BACKGROUND: Posttraumatic stress disorder (PTSD) is linked to elevated arousal and alterations in cognitive processes. Yet, whether a traumatic experience is linked to neural and behavioral differences in selective attentional tuning to traumatic stimuli is not known. The present study examined selective awareness of threat stimuli and underlying temporal-spatial patterns of brain activation associated with PTSD.

METHODS: Participants were 44 soldiers from the Canadian Armed Forces, 22 with PTSD and 22 without. All completed neuropsychological tests and clinical assessments. Magnetoencephalography data were collected while participants identified two targets in a rapidly presented stream of words.
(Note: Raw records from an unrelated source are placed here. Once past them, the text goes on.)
(* ===== verification/HotSwapIter.v ===== *)
(** The iterator of the hot-swap store: first the cells of the tree, then the
    records of the slotted page; and the store as a [KVStore] once the migration is
    complete. *)

From Stdlib Require Import Strings.Byte.
From stdpp Require Import sorting.
From S2P Require Import Common.
From S2P Require Import Prelude.
From S2P Require Import VFS.
From S2P Require Import LRU.
From S2P Require Import Page.
From S2P Require Import Slotted.
From S2P Require Import Telemetry.
From S2P Require Import BufferPool.
From S2P Require Import PoolInv.
From S2P Require Import PoolOps.
From S2P Require Import PoolPins.
From S2P Require Import PoolLatch.
From S2P Require Import WAL.
From S2P Require Import DBPage.
From S2P Require Import DB.
From S2P Require Import DBSpec.
From S2P Require Import BTreePage.
From S2P Require Import BTreeNode.
From S2P Require Import BTree.
From S2P Require Import BTreeSpec.
From S2P Require Import BTreeLocked.
From S2P Require Import BTreeWalk.
From S2P Require Import BTreeJoin.
From S2P Require Import KVRecover.
From S2P Require Import KVStore.
From S2P Require Import KVSpec.
From S2P Require Import KVPut.
From S2P Require Import KVProps.
From S2P Require Import KVIter.
From S2P Require Import HotSwap.
From S2P Require Import HotSwapSpec.
From S2P Require Import HotSwapMigrate.
From S2P Require Import Interfaces.
From S2P Require Import InterfaceSpec.

(** ** Reading pages under an open iterator *)

Section Beside.
Context {D : Type} `{DS : BlockDeviceSpec D} `{RD : !ReliableDevice D} `{MR : MapRange}.
Implicit Types s : BTreeKVStore D LRUEvictionPolicy.

(** Another page is fetched, read and given back; the iterator stays where it is. *)
Lemma read_beside s pool c rest pg :
  iterating s pool c rest -> page_id_ok pg -> (1 < length (frames (bp (kdb s))))%nat ->
  exists i pool1 p, FetchPage pool pg = (Ok i, pool1) /\ frames pool1 !! i = Some p /\ ID p = pg /\
    page_eqv pg (Data p) (view (bp (kdb s)) pg) /\ iterating s (UnpinPage pool1 pg false) c rest.
Proof.
  intros (cur & Hc & U & Hn) Hok Hlen. pose proof U as [Hinv Hv Hl Hp].
  destruct (FetchPage_room ∅ pool pg (match cur with Some id => {[id]} | None => ∅ end) Hinv Hok) as (i & pool1 & Hf).
  { intros id. rewrite Hp. unfold on, one. case_bool_decide as E; [|lia]. subst cur. set_solver. }
  { destruct cur; rewrite ?size_singleton, ?size_empty, Hl; lia. }
  destruct (fetch_unchanged pool pg i pool1 Hinv Hok Hf) as (U1 & Hi & _).
  destruct (frame_view pool1 pg i (un_inv _ _ _ U1) Hi) as (p & Hpf & Hid & Hview).
  exists i, pool1, p. split; [done|]. split; [done|]. split; [done|].
  split; [rewrite <- Hview; by rewrite (un_view _ _ _ U1 pg)|].
  pose proof (pins_nonneg ∅ pool pg Hinv) as Hnn.
  destruct (unpin_unchanged pool1 pg false (un_inv _ _ _ U1)) as [U2 Et].
  { rewrite (un_pins _ _ _ U1). unfold one. rewrite bool_decide_eq_true_2 by done. lia. }
  pose proof (unchanged_trans _ _ _ _ _ U1 U2) as U12.
  assert (forall id, pins pool1 id - one (bool_decide (id = pg)) = on cur id) as Hpins.
  { intros id. rewrite (un_pins _ _ _ U1), Hp. lia. }
  exists cur. split; [|split].
  - apply (cursor_at_frame pool _ (on cur)); [done|eapply unchanged_pins; [exact U12|done]|].
    intros id j -> Hj. split; [|unfold on, one; by rewrite bool_decide_eq_true_2].
    rewrite Et. apply (FetchPage_keeps_frame ∅ pool pg i pool1); try done. rewrite Hp. unfold on, one. by rewrite bool_decide_eq_true_2.
  - eapply unchanged_pins; [exact (unchanged_trans _ _ _ _ _ U U12)|]. done.
  - pose proof (FetchPage_count ∅ pool pg i pool1 Hinv Hok Hf).
    pose proof (UnpinPage_count ∅ ∅ pool1 pg false (un_inv _ _ _ U1) (un_inv _ _ _ U2)) as Hn2. cbn in Hn2. lia.
Qed.

(** A lookup in a tree of one leaf. *)
Lemma Get_beside fuel ls s pool c rest k :
  kv_rep 0 ls s -> iterating s pool c rest -> (0 < fuel)%nat ->
  exists pool', KVStore.Get fuel k (with_pool_of pool s) = (found (tree_map ls !! k), with_pool_of pool' s) /\ iterating s pool' c rest.
Proof.
  intros Hrep Hit Hf. pose proof Hrep as [_ _ Hfr (ids & Hsub & _) _]. destruct Hsub as (cs & [L1 L2 L3 _ _] & -> & _).
  destruct (read_beside s pool c rest (kroot s) Hit (proj1 L1) ltac:(lia)) as (i & pool1 & p & Ef & Hp & Hid & Himg & Hit').
  apply (tree_page_image (kroot s)) in Himg; [|done]. exists (UnpinPage pool1 (kroot s) false). split; [|done].
  assert (FindLeaf fuel pool (kroot s) k = (Ok i, pool1)) as E.
  { unfold FindLeaf. rewrite Ef. destruct fuel as [|fuel]; [lia|]. cbn [descend]. rewrite Hp.
    rewrite (PageType_header _ _ (image_header _ _ Himg)), L2. done. }
  unfold KVStore.Get, find_leaf, with_pool, with_db, page_of, unpin, of_result, mbind, io_bind.
  cbn [with_pool_of kdb kroot bp set_bp]. rewrite E. cbn [kdb kroot bp set_bp]. rewrite Hp. cbn [kdb kroot bp set_bp].
  rewrite Hid, (leaf_lookup_spec _ cs) by by apply (holds_image _ (view (bp (kdb s)) (kroot s))).
  unfold tree_map, cells_of. cbn [fmap list_fmap concat snd]. rewrite app_nil_r. done.
Qed.
End Beside.

(** ** The records of the slotted page *)

Section Legacy.
Context {D : Type} `{DS : BlockDeviceSpec D} `{RD : !ReliableDevice D} `{MR : MapRange}.
Context (fuel : nat) (cfg : HotSwap.HotSwapConfig).
Implicit Types s : BTreeKVStore D LRUEvictionPolicy.
Abbreviation lpage := (HotSwap.LegacyPage cfg).

Lemma iterate_legacy (l : list (bytes * (Z * Z * bytes))) (m : gmap bytes bytes) k :
  NoDup l.*1 ->
  iterate (HotSwap.legacy_entry cfg) l m !! k =
  match (list_to_map l : gmap bytes (Z * Z * bytes)) !! k with
  | Some (_, v) => if bool_decide (v = []) || HotSwap.unmatched cfg k then m !! k else Some v
  | None => m !! k
  end.
Proof.
  revert m. induction l as [|[k' [ts v]] l IH]; intros m; [done|]. cbn [fmap list_fmap fst]. intros [Hni Hnd]%NoDup_cons.
  cbn [iterate list_to_map foldr]. unfold HotSwap.legacy_entry at 1. cbn iota beta. rewrite IH by done. cbn [fst snd].
  destruct (decide (k' = k)) as [->|Hne].
  - rewrite lookup_insert_eq, (not_elem_of_list_to_map_1 l k) by done.
    destruct (_ || HotSwap.unmatched cfg k); [done|]. apply lookup_insert_eq.
  - rewrite lookup_insert_ne by done. by destruct (_ || HotSwap.unmatched cfg k'); rewrite ?lookup_insert_ne by done.
Qed.

(** The map an iterator loads. *)
Definition legacy_map (now : Z) (p : bytes) s (rs : list record) : gmap bytes bytes :=
  let t := u64 (nextTxnID (kdb s) + 1) in
  iterate (HotSwap.legacy_entry cfg) (range (fold_records (scan_body now ({[t]} ∪ activeTxns (kdb s)) t p) 0 rs ∅)) ∅.

(** Its keys have the prefix, match, and have a value on the page. *)
Lemma legacy_map_lookup now p s rs k v :
  legacy_map now p s rs !! k = Some v <->
  has_prefix k p = true /\ HotSwap.unmatched cfg k = false /\ nonempty (legacy_value now s rs k) = Some v.
Proof.
  unfold legacy_map, legacy_value. cbn zeta. set (t := u64 _). set (m := fold_records _ 0 rs ∅).
  rewrite iterate_legacy by apply NoDup_range_keys. rewrite lookup_empty.
  rewrite range_to_map.
  pose proof (scan_map_spec now ({[t]} ∪ activeTxns (kdb s)) t p rs k) as Hm. fold m in Hm.
  destruct (m !! k) as [[ts x]|]; cbn in Hm.
  - destruct (has_prefix k p); [|done]. rewrite <- Hm. cbn. destruct (HotSwap.unmatched cfg k); [rewrite orb_true_r; naive_solver|].
    rewrite orb_false_r. case_bool_decide as Ex; [subst x; naive_solver|]. destruct x; naive_solver.
  - destruct (has_prefix k p); [|naive_solver]. rewrite <- Hm. naive_solver.
Qed.

(** ** Loading them *)

(** The base state of an open iterator with another transaction state. *)
Lemma iterating_db s pool c rest db :
  iterating s pool c rest -> bp db = bp (kdb s) -> iterating (mkKV db (kroot s)) pool c rest.
Proof. intros (cur & Hc & U & Hn) E. exists cur. cbn [kdb]. by rewrite E. Qed.

Lemma migrationDone_beside ls rs s pool c rest :
  hs_rep cfg 0 ls rs s -> iterating s pool c rest -> (0 < fuel)%nat ->
  exists pool', HotSwap.migrationDone fuel cfg (with_pool_of pool s) =
      (Ok (bool_decide (is_Some (tree_map ls !! HotSwap.markerKey cfg))), with_pool_of pool' s) /\ iterating s pool' c rest.
Proof.
  intros Hhs Hit Hf. destruct (Get_beside fuel ls s pool c rest (HotSwap.markerKey cfg) (hs_tree _ _ _ _ _ Hhs) Hit Hf) as (pool' & E & Hit').
  exists pool'. split; [|done]. unfold HotSwap.migrationDone. rewrite (bind_ok _ _ _ _ _ (try_found _ _ _ _ E)). unfold mret, io_ret.
  by destruct (tree_map ls !! HotSwap.markerKey cfg).
Qed.

Lemma scan_beside ls rs s pool c rest t p now :
  hs_rep cfg 0 ls rs s -> iterating s pool c rest ->
  exists pool', try (with_db (fun db => DB.Scan db lpage t p now (HotSwap.legacy_entry cfg) ∅)) (with_pool_of pool s) =
      (Ok (inr (iterate (HotSwap.legacy_entry cfg) (range (fold_records (scan_body now (activeTxns (kdb s)) t p) 0 rs ∅)) ∅)),
       with_pool_of pool' s) /\ iterating s pool' c rest.
Proof.
  intros [Hrep Hok Hpage _] Hit. pose proof (kr_frames _ _ _ Hrep).
  destruct (read_beside s pool c rest lpage Hit Hok ltac:(lia)) as (i & pool1 & q & Ef & Hq & Hid & Himg & Hit').
  exists (UnpinPage pool1 lpage false). split; [|done].
  assert (page_holds (Data q) rs) as Hh by by rewrite (page_eqv_image _ _ _ Himg).
  unfold try, with_db, DB.Scan, latched_read. cbn [with_pool_of kdb kroot bp set_bp activeTxns]. rewrite Ef, Hq.
  unfold scan_page. rewrite (for_slots_holds (Data q) rs) by done. done.
Qed.

(** The legacy part of an iterator after [loadLegacy]. *)
Lemma loadLegacy_beside ls rs s pool c rest p now it :
  hs_rep cfg 0 ls rs s -> iterating s pool c rest -> (0 < fuel)%nat ->
  HotSwap.legacyReady it = false -> HotSwap.legacy it = ∅ -> HotSwap.legacyIDs it = [] ->
  exists it' s' pool', HotSwap.loadLegacy fuel cfg p now it (with_pool_of pool s) = (Ok it', with_pool_of pool' s') /\
    hs_rep cfg 0 ls rs s' /\ iterating s' pool' c rest /\
    HotSwap.hot it' = HotSwap.hot it /\ HotSwap.legacyPos it' = HotSwap.legacyPos it /\ HotSwap.doneHot it' = HotSwap.doneHot it /\
    let m := if bool_decide (is_Some (tree_map ls !! HotSwap.markerKey cfg)) then ∅ else legacy_map now p s rs in
    HotSwap.legacy it' = m /\ HotSwap.legacyIDs it' = (range m).*1.
Proof.
  intros Hhs Hit Hf Er Em Ei. unfold HotSwap.loadLegacy. rewrite Er.
  destruct (migrationDone_beside ls rs s pool c rest Hhs Hit Hf) as (pool1 & E1 & Hit1). rewrite (bind_ok _ _ _ _ _ E1).
  case_bool_decide as Hmark.
  { eexists _, s, pool1. split; [reflexivity|]. split; [done|]. split; [done|]. cbn. rewrite Em, Ei. split_and!; try done.
    pose proof (range_perm (∅ : gmap bytes bytes)) as Hp. rewrite map_to_list_empty in Hp. apply Permutation_nil_r in Hp. by rewrite Hp. }
  set (t := u64 (nextTxnID (kdb s) + 1)). set (db1 := (BeginTxn (kdb s)).2). set (s1 := mkKV db1 (kroot s)).
  assert (HotSwap.begin_txn (with_pool_of pool1 s) = (Ok t, with_pool_of pool1 s1)) as Eb by done. rewrite (bind_ok _ _ _ _ _ Eb).
  assert (hs_rep cfg 0 ls rs s1) as Hhs1 by by apply hs_same_pool.
  destruct (scan_beside ls rs s1 pool1 c rest t p now Hhs1 (iterating_db s pool1 c rest db1 Hit1 eq_refl)) as (pool2 & E2 & Hit2).
  rewrite (bind_ok _ _ _ _ _ E2). set (s2 := mkKV (CommitTxn db1 t) (kroot s)).
  assert (HotSwap.commit_txn t (with_pool_of pool2 s1) = (Ok tt, with_pool_of pool2 s2)) as Ec by done. rewrite (bind_ok _ _ _ _ _ Ec).
  eexists _, s2, pool2. split; [reflexivity|]. split; [by apply (hs_same_pool cfg 0 ls rs s1)|].
  split; [by apply (iterating_db s1 pool2 c rest)|]. cbn. by rewrite Ei.
Qed.

(** ** Reading to the end *)

Import Iface.

(** What is left of the loaded records. *)
Definition left_over (ids : list bytes) (m : gmap bytes bytes) : list (bytes * bytes) := omap (fun id => pair id <$> m !! id) ids.

Lemma left_over_range (m : gmap bytes bytes) : left_over (range m).*1 m = range m.
Proof.
  assert (Forall (fun kv : bytes * bytes => m !! kv.1 = Some kv.2) (range m)) as Hall.
  { apply Forall_forall. intros [k v] Hin. by apply elem_of_range. }
  revert Hall. generalize (range m) as l. unfold left_over. intros l. induction 1 as [|[k v] l Hk _ IH]; [done|].
  cbn in *. rewrite Hk. cbn. by rewrite IH.
Qed.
The first target was a number and the second target was either a combat-related or neutral word. The difference in accuracy for combat-related versus neutral words was used as a measure of attentional bias.

RESULTS: All soldiers showed a bias for combat-related words. This bias was enhanced in the PTSD group, and behavioral differences were associated with distinct patterns of brain activity. At early latencies, non-PTSD soldiers showed activation of midline frontal regions associated with fear regulation (90-340 msec after the second target presentation), whereas those with PTSD showed greater visual cortex activation linked to enhanced visual processing of trauma stimuli (200-300 msec).

CONCLUSIONS: These findings suggest that attentional biases in PTSD are linked to deficits in very rapid regulatory activation observed in healthy control subjects. Thus, sufferers with PTSD may literally see a world more populated by traumatic cues, contributing to a positive feedback loop that perpetuates the effects of trauma.